[Saved data entries]
(** * Stock analysis dashboard ([app.py]): indicator engine and feature pipeline

    The program is a pandas/numpy script.  Its numbers are float64 values.
    They are modelled here as exact rationals extended with the IEEE special
    values the script relies on (NaN as the "undefined" marker of pandas,
    the two infinities and the negative zero that [-mean] and [x / 0]
    produce).  Rounding, overflow and underflow are not modelled: every
    finite operation is exact. *)

From Stdlib Require Import String ZArith QArith List Bool Lia Lqa Sorted.
Import ListNotations.

(** ** float64 with exact finite arithmetic *)

Module IEEE.

(** [Fin q] with [q == 0] is the positive zero; [NZero] is [-0.0]. *)
Inductive float : Type :=
| NaN
| PInf
| NInf
| NZero
| Fin (q : Q).

Definition Qltb (a b : Q) : bool := negb (Qle_bool b a).
Definition Qzerob (a : Q) : bool := Qeq_bool a 0.

Definition of_Z (z : Z) : float := Fin (inject_Z z).
Definition of_nat (n : nat) : float := of_Z (Z.of_nat n).

Definition isnan (x : float) : bool :=
  match x with NaN => true | _ => false end.

(** pandas [notna]: infinities are values, only NaN is missing. *)
Definition notna (x : float) : bool := negb (isnan x).

Definition signbit (x : float) : bool :=
  match x with
  | NInf | NZero => true
  | Fin q => Qltb q 0
  | NaN | PInf => false
  end.

Inductive fclass : Type :=
| CNaN
| CInf
| CZero
| CFin (q : Q).

Definition classify (x : float) : fclass :=
  match x with
  | NaN => CNaN
  | PInf | NInf => CInf
  | NZero => CZero
  | Fin q => if Qzerob q then CZero else CFin q
  end.

Definition zero_of (neg : bool) : float := if neg then NZero else Fin 0.
Definition inf_of (neg : bool) : float := if neg then NInf else PInf.

Definition fneg (x : float) : float :=
  match x with
  | NaN => NaN
  | PInf => NInf
  | NInf => PInf
  | NZero => Fin 0
  | Fin q => if Qzerob q then NZero else Fin (- q)
  end.

Definition fadd (x y : float) : float :=
  match x, y with
  | NaN, _ | _, NaN => NaN
  | PInf, NInf | NInf, PInf => NaN
  | PInf, _ | _, PInf => PInf
  | NInf, _ | _, NInf => NInf
  | NZero, NZero => NZero
  | NZero, Fin q | Fin q, NZero => Fin q
  | Fin a, Fin b => Fin (a + b)
  end.

Definition fsub (x y : float) : float := fadd x (fneg y).

Definition fmul (x y : float) : float :=
  let s := xorb (signbit x) (signbit y) in
  match classify x, classify y with
  | CNaN, _ | _, CNaN => NaN
  | CInf, CZero | CZero, CInf => NaN
  | CInf, _ | _, CInf => inf_of s
  | CZero, _ | _, CZero => zero_of s
  | CFin a, CFin b => Fin (a * b)
  end.

(** Division never raises: [x / 0] is an infinity and [0 / 0] is NaN. *)
Definition fdiv (x y : float) : float :=
  let s := xorb (signbit x) (signbit y) in
  match classify x, classify y with
  | CNaN, _ | _, CNaN => NaN
  | CInf, CInf | CZero, CZero => NaN
  | CInf, _ => inf_of s
  | _, CInf => zero_of s
  | CZero, _ => zero_of s
  | _, CZero => inf_of s
  | CFin a, CFin b => Fin (a / b)
  end.

(** The value of a zero or of a finite number. *)
Definition fval (x : float) : option Q :=
  match x with
  | NZero => Some 0
  | Fin q => Some q
  | _ => None
  end.

Definition qv (x : float) : Q :=
  match fval x with Some q => q | None => 0 end.

(** Comparisons with NaN are false; the two zeros compare equal. *)
Definition flt (x y : float) : bool :=
  match x, y with
  | NaN, _ | _, NaN => false
  | _, NInf => false
  | NInf, _ => true
  | PInf, _ => false
  | _, PInf => true
  | _, _ => Qltb (qv x) (qv y)
  end.
(** * Verification of the table renderer: row splitting, theme search,
      document wrapping and batch drivers

    Shallow embedding of [html2img.py], [html2img_split.py] and the batch
    loop of [extract_table.py].  Python [str] values are sequences of Unicode
    code points.  The measurements are Python [float] values: the splitter is
    generic in their arithmetic and instantiated with binary64, the stability
    check is modelled on binary64, and the engine the renderers are run on
    measures in exact rationals.  The headless browser is an explicit page
    state threaded through the renderers, with the layout engine as a
    measurement function. *)

From Stdlib Require Import String Ascii.
From Stdlib Require DecimalString DecimalNat.
From Stdlib Require Import List Arith Lia Bool NArith QArith Lqa.
From Stdlib Require Floats.
Import ListNotations.

Set Implicit Arguments.
Close Scope Q_scope.
Open Scope nat_scope.

(* ===================================================================== *)
(** * 0. Python floats: the order and the addition of binary64 *)
(* ===================================================================== *)

(** Python's [float] is binary64, here Rocq's primitive [float], whose
    operations are specified by [SpecFloat]: a finite float is a sign, a
    mantissa and an exponent, canonical when the mantissa has 53 digits or
    the exponent is the least one, and a sum is the exact sum of the
    mantissas, brought to the lower exponent, rounded to nearest-even.  What
    is proved here: the sum of two floats that are not negative is not below
    either of them, the addition of a float that is not negative is monotone,
    the comparisons are transitive, and a finite float that is not zero
    divided by itself is [1.0]. *)
Module Binary64.

Import Floats.
Local Open Scope Z_scope.

(** *** Digits and shifts *)

Lemma digits2_bounds p :
  2 ^ (Zpos (digits2_pos p) - 1) <= Zpos p < 2 ^ Zpos (digits2_pos p).
Proof.
  induction p as [p IH | p IH |]; cbn [digits2_pos].
  - rewrite Pos2Z.inj_succ, Z.pow_succ_r by lia.
    replace (Z.succ (Zpos (digits2_pos p)) - 1) with (Z.succ (Zpos (digits2_pos p) - 1)) by lia.
    rewrite Z.pow_succ_r by lia. lia.
  - rewrite Pos2Z.inj_succ, Z.pow_succ_r by lia.
    replace (Z.succ (Zpos (digits2_pos p)) - 1) with (Z.succ (Zpos (digits2_pos p) - 1)) by lia.
    rewrite Z.pow_succ_r by lia. lia.
  - simpl. lia.
Qed.

(** The digits of a number that is at least [m * 2 ^ k]. *)
Lemma digits2_shifted m k M :
  0 <= k -> Zpos m * 2 ^ k <= Zpos M ->
  Zpos (digits2_pos m) + k <= Zpos (digits2_pos M).
Proof.
  intros Hk Hle.
  pose proof (digits2_bounds m) as [Hm _]. pose proof (digits2_bounds M) as [_ HM].
  assert (Hpow : 2 ^ (Zpos (digits2_pos m) - 1 + k) < 2 ^ Zpos (digits2_pos M)).
  { rewrite Z.pow_add_r by lia.
    assert (0 < 2 ^ k) by (apply Z.pow_pos_nonneg; lia). nia. }
  apply Z.pow_lt_mono_r_iff in Hpow; lia.
Qed.

Lemma shr_1_m mrs : 0 <= shr_m mrs -> shr_m (shr_1 mrs) = shr_m mrs / 2.
Proof.
  destruct mrs as [m r s]. cbn [shr_m]. intros Hm.
  rewrite <- Z.div2_div.
  destruct m as [|p|p]; [reflexivity | destruct p; reflexivity | lia].
Qed.

Lemma pow2_xO p : 2 ^ Zpos p~0 = 2 ^ Zpos p * 2 ^ Zpos p.
Proof.
  replace (Zpos p~0) with (Zpos p + Zpos p) by lia. apply Z.pow_add_r; lia.
Qed.

Lemma pow2_xI p : 2 ^ Zpos p~1 = 2 * (2 ^ Zpos p * 2 ^ Zpos p).
Proof.
  replace (Zpos p~1) with (Z.succ (Zpos p + Zpos p)) by lia.
  rewrite Z.pow_succ_r, Z.pow_add_r by lia. reflexivity.
Qed.

Lemma iter_pos_shr_m p : forall mrs,
  0 <= shr_m mrs ->
  0 <= shr_m (iter_pos shr_1 p mrs) /\
  shr_m (iter_pos shr_1 p mrs) = shr_m mrs / 2 ^ Zpos p.
Proof.
  induction p as [p IH | p IH |]; intros mrs Hm; cbn [iter_pos].
  - assert (H1 : 0 <= shr_m (shr_1 mrs)).
    { rewrite shr_1_m by exact Hm. apply Z.div_pos; lia. }
    destruct (IH _ H1) as [H2 E2]. destruct (IH _ H2) as [H3 E3].
    split; [exact H3|]. rewrite E3, E2, shr_1_m by exact Hm.
    assert (0 < 2 ^ Zpos p) by (apply Z.pow_pos_nonneg; lia).
    rewrite !Z.div_div by lia. f_equal. rewrite pow2_xI. lia.
  - destruct (IH _ Hm) as [H2 E2]. destruct (IH _ H2) as [H3 E3].
    split; [exact H3|]. rewrite E3, E2.
    assert (0 < 2 ^ Zpos p) by (apply Z.pow_pos_nonneg; lia).
    rewrite !Z.div_div by lia. f_equal. rewrite pow2_xO. reflexivity.
  - rewrite shr_1_m by exact Hm. split; [apply Z.div_pos; lia | reflexivity].
Qed.

(** A shift to the right by [n] binary places divides the mantissa. *)
Lemma shr_nonneg mrs e n :
  0 <= shr_m mrs -> 0 <= n ->
  shr_m (fst (shr mrs e n)) = shr_m mrs / 2 ^ n /\ snd (shr mrs e n) = e + n.
Proof.
  intros Hm Hn. unfold shr. destruct n as [|p|p]; cbn [fst snd]; [| |lia].
  - rewrite Z.div_1_r. lia.
  - split; [apply (iter_pos_shr_m p _ Hm) | reflexivity].
Qed.

Lemma round_nearest_even_bounds m l :
  m <= round_nearest_even m l <= m + 1.
Proof.
  unfold round_nearest_even. destruct l as [|[]]; try destruct (Z.even m); lia.
Qed.

Lemma fexp_eq e : fexp prec emax e = Z.max (e - 53) (-1074).
Proof. reflexivity. Qed.

(** The last step of a rounding: a mantissa that is positive is kept, or
    halved when it has one digit too many; it stays positive. *)
Lemma shr_fexp_exact m e :
  -1074 <= e ->
  exists mrs mr er,
    shr_fexp prec emax (Zpos m) e loc_Exact = (mrs, er) /\
    shr_m mrs = Zpos mr /\
    (e < er \/ (er = e /\ mr = m)).
Proof.
  intros He. unfold shr_fexp. cbn [Zdigits2 shr_record_of_loc].
  rewrite fexp_eq.
  set (d := Zpos (digits2_pos m)).
  set (mrs0 := {| shr_m := Zpos m; shr_r := false; shr_s := false |}).
  destruct (Z.le_gt_cases (Z.max (d + e - 53) (-1074) - e) 0) as [Hn | Hn].
  - exists mrs0, m, e. split; [|split; [reflexivity | right; auto]].
    unfold shr. destruct (Z.max (d + e - 53) (-1074) - e); try reflexivity. lia.
  - assert (Hmax : Z.max (d + e - 53) (-1074) = d + e - 53) by lia.
    rewrite Hmax in *.
    replace (d + e - 53 - e) with (d - 53) in * by lia.
    destruct (@shr_nonneg mrs0 e (d - 53)) as [Hm Hs]; [simpl; lia | lia |].
    destruct (shr mrs0 e (d - 53)) as [mrs er]. cbn [fst snd] in Hm, Hs.
    cbn [shr_m mrs0] in Hm.
    assert (Hpos : 0 < Zpos m / 2 ^ (d - 53)).
    { apply Z.div_str_pos. split; [apply Z.pow_pos_nonneg; lia|].
      pose proof (digits2_bounds m) as [Hlo _]. fold d in Hlo.
      apply Z.le_trans with (2 ^ (d - 1)); [|exact Hlo].
      apply Z.pow_le_mono_r; lia. }
    destruct (shr_m mrs) as [|mr|mr] eqn:Emr; try lia.
    exists mrs, mr, er. split; [reflexivity|]. split; [exact Emr|]. left. lia.
Qed.

Definition canonical (m : positive) (e : Z) : Prop :=
  fexp prec emax (Zpos (digits2_pos m) + e) = e.

Lemma valid_canonical s m e :
  valid_binary (S754_finite s m e) = true -> canonical m e.
Proof.
  unfold SpecFloat.valid_binary, bounded, canonical_mantissa, canonical.
  intros H. apply andb_prop in H. destruct H as [H _]. now apply Z.eqb_eq in H.
Qed.

Lemma canonical_emin m e : canonical m e -> -1074 <= e.
Proof. unfold canonical. rewrite fexp_eq. lia. Qed.

Lemma SFleb_finite ma ea mr er :
  ea < er \/ (ea = er /\ (ma <= mr)%positive) ->
  SFleb (S754_finite false ma ea) (S754_finite false mr er) = true.
Proof.
  intros H. unfold SFleb, SFcompare.
  destruct (Z.compare_spec ea er) as [Heq | Hlt | Hgt]; try reflexivity; try lia.
  rewrite Pos.compare_cont_spec. cbn [Pos.switch_Eq].
  destruct H as [H | [_ H]]; [lia|].
  destruct (Pos.compare_spec ma mr); try reflexivity. lia.
Qed.

(** Rounding a sum that is not below [ma * 2 ^ ea] gives a float that is
    not below it. *)
Lemma binary_round_aux_ge ma ea M ez :
  canonical ma ea -> -1074 <= ez -> ez <= ea ->
  Zpos ma * 2 ^ (ea - ez) <= Zpos M ->
  SFleb (S754_finite false ma ea)
        (binary_round_aux prec emax false (Zpos M) ez loc_Exact) = true.
Proof.
  intros Hcan Hez Hea HM.
  pose proof (@digits2_shifted ma (ea - ez) M ltac:(lia) HM) as Hdig.
  unfold canonical in Hcan. rewrite fexp_eq in Hcan.
  unfold binary_round_aux.
  unfold shr_fexp at 1. cbn [Zdigits2 shr_record_of_loc]. rewrite fexp_eq.
  set (d := Zpos (digits2_pos M)) in *.
  set (e1 := Z.max (d + ez - 53) (-1074)).
  assert (He1 : ea <= e1) by (unfold e1; lia).
  set (mrs0 := {| shr_m := Zpos M; shr_r := false; shr_s := false |}).
  destruct (@shr_nonneg mrs0 ez (e1 - ez)) as [Hm Hs]; [simpl; lia | lia |].
  destruct (shr mrs0 ez (e1 - ez)) as [mrs' e'] eqn:Eshr.
  cbn [fst snd] in Hm, Hs. cbn [shr_m mrs0] in Hm.
  assert (He' : e' = e1) by lia. clear Hs. subst e'.
  pose proof (round_nearest_even_bounds (shr_m mrs') (loc_of_shr_record mrs')) as Hrnd.
  set (m2 := round_nearest_even (shr_m mrs') (loc_of_shr_record mrs')) in *.
  assert (Hpow : 0 < 2 ^ (e1 - ez)) by (apply Z.pow_pos_nonneg; lia).
  assert (Hm1 : Zpos ma <= shr_m mrs' \/ ea < e1).
  { destruct (Z.eq_dec ea e1) as [Heq | Hne]; [left | right; lia].
    rewrite Hm, <- Heq. apply Z.div_le_lower_bound; lia. }
  assert (Hm1pos : 0 < shr_m mrs').
  { rewrite Hm. apply Z.div_str_pos. split; [exact Hpow|].
    destruct (Z.le_gt_cases (d + ez - 53) (-1074)) as [Hsub | Hnorm].
    - assert (e1 = -1074) by (unfold e1; lia).
      assert (ea = -1074) by lia. assert (ez = -1074) by lia.
      replace (e1 - ez) with 0 by lia. simpl. lia.
    - assert (e1 = d + ez - 53) by (unfold e1; lia).
      replace (e1 - ez) with (d - 53) by lia.
      pose proof (digits2_bounds M) as [Hlo _]. fold d in Hlo.
      apply Z.le_trans with (2 ^ (d - 1)); [|exact Hlo].
      apply Z.pow_le_mono_r; lia. }
  destruct m2 as [|q2|q2] eqn:Em2; try lia.
  destruct (@shr_fexp_exact q2 e1 ltac:(unfold e1; lia))
    as (mrs2 & mr & er & Hrun & Hmr & Her).
  rewrite Hrun, Hmr.
  destruct (er <=? emax - prec); [|reflexivity].
  apply SFleb_finite.
  destruct Her as [Hlt | [-> ->]]; [left; lia|].
  destruct Hm1 as [Hge | Hlt]; [|left; lia].
  destruct (Z.eq_dec ea e1) as [Heq | Hne]; [right | left; lia].
  split; [exact Heq|]. lia.
Qed.


Lemma iter_xO_value m d : Zpos (Pos.iter xO m d) = Zpos m * 2 ^ Zpos d.
Proof.
  induction d as [|d IH] using Pos.peano_ind.
  - simpl. lia.
  - rewrite Pos.iter_succ, Pos2Z.inj_succ, Z.pow_succ_r by lia.
    rewrite Pos2Z.inj_xO, IH. lia.
Qed.

Lemma shl_align_value m e ez :
  ez <= e -> Zpos (fst (shl_align m e ez)) = Zpos m * 2 ^ (e - ez).
Proof.
  intros Hle. unfold shl_align.
  destruct (ez - e) as [|d|d] eqn:Ed; cbn [fst]; try lia.
  - replace (e - ez) with 0 by lia. simpl. lia.
  - rewrite iter_xO_value. f_equal. f_equal. lia.
Qed.

(** The sum of two positive floats: the rounding of the sum of their
    mantissas, brought to the lower exponent. *)
Lemma SFadd_finite ma ea mb eb :
  canonical ma ea -> canonical mb eb ->
  exists M,
    Zpos M = Zpos ma * 2 ^ (ea - Z.min ea eb) + Zpos mb * 2 ^ (eb - Z.min ea eb) /\
    Z.min ea eb <= Z.max (Zpos (digits2_pos M) + Z.min ea eb - 53) (-1074) /\
    SFadd prec emax (S754_finite false ma ea) (S754_finite false mb eb)
    = binary_round_aux prec emax false (Zpos M) (Z.min ea eb) loc_Exact.
Proof.
  intros Ha Hb. unfold SFadd. cbn [cond_Zopp].
  set (ez := Z.min ea eb).
  pose proof (@shl_align_value ma ea ez ltac:(unfold ez; lia)) as HA.
  pose proof (@shl_align_value mb eb ez ltac:(unfold ez; lia)) as HB.
  set (A := fst (shl_align ma ea ez)) in *.
  set (B := fst (shl_align mb eb ez)) in *.
  exists (A + B)%positive. split; [rewrite Pos2Z.inj_add; lia|].
  assert (Hge : ez <= fexp prec emax (Zpos (digits2_pos (A + B)) + ez)).
  { rewrite fexp_eq.
    assert (0 < 2 ^ (eb - ez)) by (apply Z.pow_pos_nonneg; unfold ez; lia).
    pose proof (@digits2_shifted ma (ea - ez) (A + B) ltac:(unfold ez; lia)
                  ltac:(rewrite Pos2Z.inj_add; nia)) as Hdig.
    unfold canonical in Ha. rewrite fexp_eq in Ha. lia. }
  split; [rewrite <- fexp_eq; exact Hge|].
  change (Zpos A + Zpos B) with (Zpos (A + B)).
  unfold binary_normalize, binary_round.
  assert (Hno : shl_align (A + B) ez
                  (fexp prec emax (Zpos (digits2_pos (A + B)) + ez))
                = ((A + B)%positive, ez)).
  { unfold shl_align.
    destruct (fexp prec emax (Zpos (digits2_pos (A + B)) + ez) - ez) eqn:E;
      try reflexivity. lia. }
  rewrite Hno. reflexivity.
Qed.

**Work request**
Report each line above that includes the string "Hmax".

**Reply**
  - assert (Hmax : Z.max (d + e - 53) (-1074) = d + e - 53) by lia.
    rewrite Hmax in *.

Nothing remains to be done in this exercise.